THE PROBLEM. Beginning with the line below that contains "- intros h' k' v'. change" and ending with the line that contains "rewrite lookup_insert_Some, (r_map _ _ _ R). split.", copy every line exactly. Copy nothing else.

RECORDS PROVIDED section start

(** One more entry, with a new key. *)
Lemma ok0_pend pend k d id e :
  ok0 pend k d -> id ∉ ids d ++ pend -> mem d !! id = Some e ->
  (forall j e', j ∈ ids d ++ pend -> mem d !! j = Some e' -> ~ (e_hash e' = e_hash e /\ e_key e' = e_key e)) -> ok0 (id :: pend) k d.
Proof.
  intros O N E K. assert (Pm : ids d ++ id :: pend ≡ₚ id :: ids d ++ pend) by (symmetry; apply Permutation_middle).
  destruct O as [? ? On Okk Op ? ? ?]. split; try assumption.
  - rewrite Pm. now apply NoDup_cons.
  - intros i j e1 e2. rewrite Pm, !elem_of_cons. intros [->|Hi] [->|Hj] E1 E2 Hh Hk; [reflexivity| | |eauto]; exfalso.
    + rewrite E in E1. injection E1 as <-. now apply (K j e2).
    + rewrite E in E2. injection E2 as <-. now apply (K i e1).
  - intros i. rewrite elem_of_cons. intros [->|Hi]; eauto.
Qed.

Lemma keyof_ne (m : gmap nat DictEntry) i j e : i <> j -> keyof (<[j := e]> m) i = keyof m i.
Proof. intros N. unfold keyof. now rewrite lookup_insert_ne by auto. Qed.

Lemma omap_ext_in {A B} (f g : A -> option B) (l : list A) : (forall x, x ∈ l -> f x = g x) -> omap f l = omap g l.
Proof.
  induction l as [|x l IH]; intros H; [reflexivity|]. cbn. rewrite (H x) by left. rewrite IH; [reflexivity|]. intros y Hy. apply H. now right.
Qed.

Lemma represents_moved {d M ks} d' : represents d M ks -> resting d' -> moved d d' -> represents d' M ks.
Proof.
  intros [R Rm Rv Rl Ro] R' [Mo Mm Mi]. split; try assumption.
  - intros h k v. rewrite Rm. unfold has. rewrite Mm. setoid_rewrite Mi. reflexivity.
  - intros id. now rewrite Mm, Mi.
  - rewrite Mo, Mm. destruct (order d), ks; try assumption. now rewrite Mi.
Qed.

(** ** The operations *)

Section Operations.

Context (d : Dictionary) (M : gmap (Z * list Z) nat) (ks : option (list (Z * list Z))) (R : represents d M ks).

Lemma rep_ok : ok0 [] 0 d.
Proof. apply (r_rest _ _ _ R). Qed.

Lemma rep_found h k id e : entry_for d h k id e -> M !! (h, k) = Some (e_value e).
Proof. intros (Hi & E & <- & <-). apply (r_map _ _ _ R). exists id. split; [exact Hi|]. now destruct e. Qed.

Lemma rep_none h k : (forall id e, ~ entry_for d h k id e) -> M !! (h, k) = None.
Proof.
  intros N. destruct (M !! (h, k)) as [v|] eqn:E; [exfalso|reflexivity]. apply (r_map _ _ _ R) in E as (id & Hi & E).
  eapply N. split; [exact Hi|]. split; [exact E|]. now split.
Qed.

Lemma Lookup_ok k h : Lookup k h d = Some (default 0%nat (M !! (h, k))).
Proof.
  unfold Lookup. destruct (search k h rep_ok) as [(i & id & e & -> & Hi & F)|[-> N]]; cbn [mbind option_bind].
  - rewrite Hi. cbn [mbind option_bind]. rewrite (rep_found h k id e F). destruct F as (_ & -> & _). reflexivity.
  - now rewrite (rep_none h k N).
Qed.

Lemma live_keys : omap (keyof (mem d)) (ids d) ≡ₚ (map_to_list M).*1.
Proof.
  assert (ND : NoDup (ids d)) by (pose proof (o_nodup _ _ _ rep_ok) as N; now rewrite app_nil_r in N).
  assert (K : forall i j q, i ∈ ids d -> j ∈ ids d -> keyof (mem d) i = Some q -> keyof (mem d) j = Some q -> i = j).
  { intros i j q Hi Hj Ei Ej. unfold keyof in *. destruct (mem d !! i) as [e|] eqn:E1, (mem d !! j) as [e'|] eqn:E2; try discriminate.
    cbn in Ei, Ej. apply (o_keys _ _ _ rep_ok i j e e'); rewrite ?app_nil_r; congruence. }
  apply NoDup_Permutation.
  - clear -ND K. revert ND K. generalize (ids d) as l. induction l as [|x l IH]; intros ND K; [constructor|]. apply NoDup_cons in ND as [N ND].
    assert (K' : forall i j q, i ∈ l -> j ∈ l -> keyof (mem d) i = Some q -> keyof (mem d) j = Some q -> i = j)
      by (intros i j q Hi Hj; apply K; now right).
    cbn. destruct (keyof (mem d) x) as [q|] eqn:E; [|now apply IH]. apply NoDup_cons. split; [|now apply IH].
    intros (y & Hy & Ey)%list_elem_of_omap. assert (x = y) as -> by (apply (K x y q); auto; [left|now right]). contradiction.
  - apply NoDup_fst_map_to_list.
  - intros [h k]. rewrite list_elem_of_omap, list_elem_of_fmap. split.
    + intros (i & Hi & E). unfold keyof in E. destruct (mem d !! i) as [e|] eqn:Em; [|discriminate]. injection E as <- <-.
      exists ((e_hash e, e_key e), e_value e). split; [reflexivity|]. apply elem_of_map_to_list. apply (rep_found _ _ i e). now split.
    + intros ([q v] & -> & Hv). apply elem_of_map_to_list in Hv. destruct q as [h' k']. apply (r_map _ _ _ R) in Hv as (i & Hi & E).
      exists i. split; [exact Hi|]. unfold keyof. now rewrite E.
Qed.

Lemma omap_total {A B} (f : A -> option B) (l : list A) : (forall x, x ∈ l -> is_Some (f x)) -> length (omap f l) = length l.
Proof.
  induction l as [|x l IH]; intros H; [reflexivity|]. cbn. destruct (H x ltac:(left)) as [y ->]. cbn. f_equal. apply IH. intros z Hz. apply H. now right.
Qed.

Lemma Length_ok : Length d = Z.of_nat (size M).
Proof.
  assert (L : length (ids d) = size M).
  { rewrite <- (length_map_to_list M), <- (length_fmap fst), <- live_keys. symmetry. apply omap_total. intros i Hi. unfold keyof.
    apply fmap_is_Some. now apply (r_live _ _ _ R). }
  rewrite <- L. unfold Length, ids. rewrite length_app. pose proof (o_num _ _ _ rep_ok). destruct (tbl2 d) as [t2|] eqn:E2; [|cbn; lia].
  rewrite (o_num2 _ _ _ rep_ok t2 E2). lia.
Qed.

(** The resize of the end of [Insert]. *)
Lemma resize_ok :
  Z.of_nat (size M) < 2 ^ 31 ->
  exists d', match tbl2 d with
      | Some _ => MoveChains d
      | None => if thresh_entries d <=? num_entries d then StartChangeSize (swrap 32 (Z.of_nat (num_buckets (tbl d)) * 2 + 1)) d else Some d
      end = Some d' /\ represents d' M ks.
Proof.
  intros L. pose proof (r_rest _ _ _ R) as Rr.
  assert (X : exists d', match tbl2 d with
      | Some _ => MoveChains d
      | None => if thresh_entries d <=? num_entries d then StartChangeSize (swrap 32 (Z.of_nat (num_buckets (tbl d)) * 2 + 1)) d else Some d
      end = Some d' /\ resting d' /\ moved d d').
  { destruct (tbl2 d) as [t2|] eqn:E2; [apply MoveChains_ok; [exact Rr|rewrite E2; eauto]|].
    destruct (thresh_entries d <=? num_entries d) eqn:T; [|exists d; split; [reflexivity|]; split; [exact Rr|apply table_moved_refl]].
    apply StartChangeSize_ok; [exact Rr|exact E2|]. pose proof Length_ok as HL. unfold Length in HL. rewrite E2 in HL.
    apply Z.leb_le in T. rewrite (proj1 (o_thresh _ _ _ rep_ok)) in T. unfold thresh in T. unfold swrap. rewrite Z.mod_small; lia. }
  destruct X as (d' & E & R' & Mv). exists d'. split; [exact E|]. exact (represents_moved d' R R' Mv).
Qed.

End Operations.

(** A value is overwritten. *)
Lemma overwrite_ok {d M ks} h k v id e :
  represents d M ks -> entry_for d h k id e -> v <> 0%nat ->
  represents (set_mem (<[id := {| e_key := e_key e; e_hash := e_hash e; e_value := v |}]> (mem d)) d) (<[(h, k) := v]> M) ks.
Proof.
  intros R (Hi & E & Hh & Hk) Hv. pose proof (r_rest _ _ _ R) as Rr.
  assert (K : forall i, keyof (<[id := {| e_key := e_key e; e_hash := e_hash e; e_value := v |}]> (mem d)) i = keyof (mem d) i).
  { intros i. destruct (decide (i = id)) as [->|N]; [|now apply keyof_ne]. unfold keyof. now rewrite lookup_insert_eq, E. }
  split.
  - now apply resting_mem.
  - intros h' k' v'. change (has (set_mem _ d) h' k' v') with (exists i, i ∈ ids d /\ <[id := {| e_key := e_key e; e_hash := e_hash e; e_value := v |}]> (mem d) !! i
      = Some {| e_key := k'; e_hash := h'; e_value := v' |}). rewrite lookup_insert_Some, (r_map _ _ _ R). split.
    + intros [[[= <- <-] <-]|[N (i & Hi' & E')]]; [exists id; rewrite lookup_insert_eq, Hh, Hk; auto|].
      exists i. split; [exact Hi'|]. rewrite lookup_insert_ne; [exact E'|]. intros <-. rewrite E in E'. injection E' as ->. cbn in *. congruence.
    + intros (i & Hi' & E'). apply lookup_insert_Some in E' as [[<- [= E1 E2 E3]]|[N E']]; [left; split; congruence|]. right.
      split; [|now exists i]. intros [= -> ->]. apply N. apply (o_keys _ _ _ (rep_ok _ _ _ R) id i e {| e_key := k'; e_hash := h'; e_value := v' |}); rewrite ?app_nil_r; auto.
  - intros hk v' [[_ <-]|[_ E']]%lookup_insert_Some; [exact Hv|now apply (r_values _ _ _ R hk)].
  - intros i. cbn [set_objects mem]. rewrite lookup_insert_is_Some', (r_live _ _ _ R). split; [intros [<-|H]; [exact Hi|exact H]|now right].
  - cbn [set_objects order mem]. pose proof (r_order _ _ _ R) as Ro. destruct (order d), ks; try assumption. destruct Ro as [P <-]. split; [exact P|].
    apply omap_ext_in. intros; apply K.
Qed.

(** A new entry. *)
Lemma added_ok {d M ks} h k v id d' :
  represents d M ks -> mem d !! id = None -> M !! (h, k) = None -> v <> 0%nat -> resting d' -> ids d' ≡ₚ id :: ids d ->
  mem d' = <[id := {| e_key := k; e_hash := h; e_value := v |}]> (mem d) -> order d' = option_map (fun l => l ++ [id]) (order d) ->
  represents d' (<[(h, k) := v]> M) (option_map (fun l => l ++ [(h, k)]) ks).
Proof.
  intros R Fr N Hv R' P Em Eo.
  assert (Ne : forall i, i ∈ ids d -> i <> id) by (intros i Hi ->; apply (r_live _ _ _ R) in Hi as [? Hi]; congruence).
  split.
  - exact R'.
  - intros h' k' v'. unfold has. rewrite Em, lookup_insert_Some, (r_map _ _ _ R). split.
    + intros [[[= <- <-] <-]|[Nk (i & Hi & E)]]; [exists id; rewrite P, lookup_insert_eq; split; [left|reflexivity]|].
      exists i. rewrite P, lookup_insert_ne by (intros ->; now apply (Ne i)). split; [now right|exact E].
    + intros (i & Hi & E). rewrite P, elem_of_cons in Hi. apply lookup_insert_Some in E as [[<- [= <- <- <-]]|[Ni E]]; [now left|].
      destruct Hi as [->|Hi]; [contradiction|]. right. split; [|now exists i]. intros [= <- <-].
      assert (X : M !! (h, k) = Some v') by (apply (r_map _ _ _ R); now exists i). congruence.
  - intros hk v' [[_ <-]|[_ E']]%lookup_insert_Some; [exact Hv|now apply (r_values _ _ _ R hk)].
  - intros i. rewrite Em, P, elem_of_cons, lookup_insert_is_Some', (r_live _ _ _ R). split; intros [->|H]; auto.
  - rewrite Eo, Em. pose proof (r_order _ _ _ R) as Ro. destruct (order d) as [l|], ks as [ks|]; try assumption. cbn. destruct Ro as [Pl <-]. split.
    + rewrite P, Pl. rewrite Permutation_app_comm. reflexivity.
    + rewrite omap_app. cbn. unfold keyof at 2. rewrite lookup_insert_eq. cbn. f_equal. apply omap_ext_in. intros i Hi. apply keyof_ne, Ne. now rewrite <- Pl.
Qed.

RECORDS PROVIDED section end

ANSWER BOX.
  - intros h' k' v'. change (has (set_mem _ d) h' k' v') with (exists i, i ∈ ids d /\ <[id := {| e_key := e_key e; e_hash := e_hash e; e_value := v |}]> (mem d) !! i
      = Some {| e_key := k'; e_hash := h'; e_value := v' |}). rewrite lookup_insert_Some, (r_map _ _ _ R). split.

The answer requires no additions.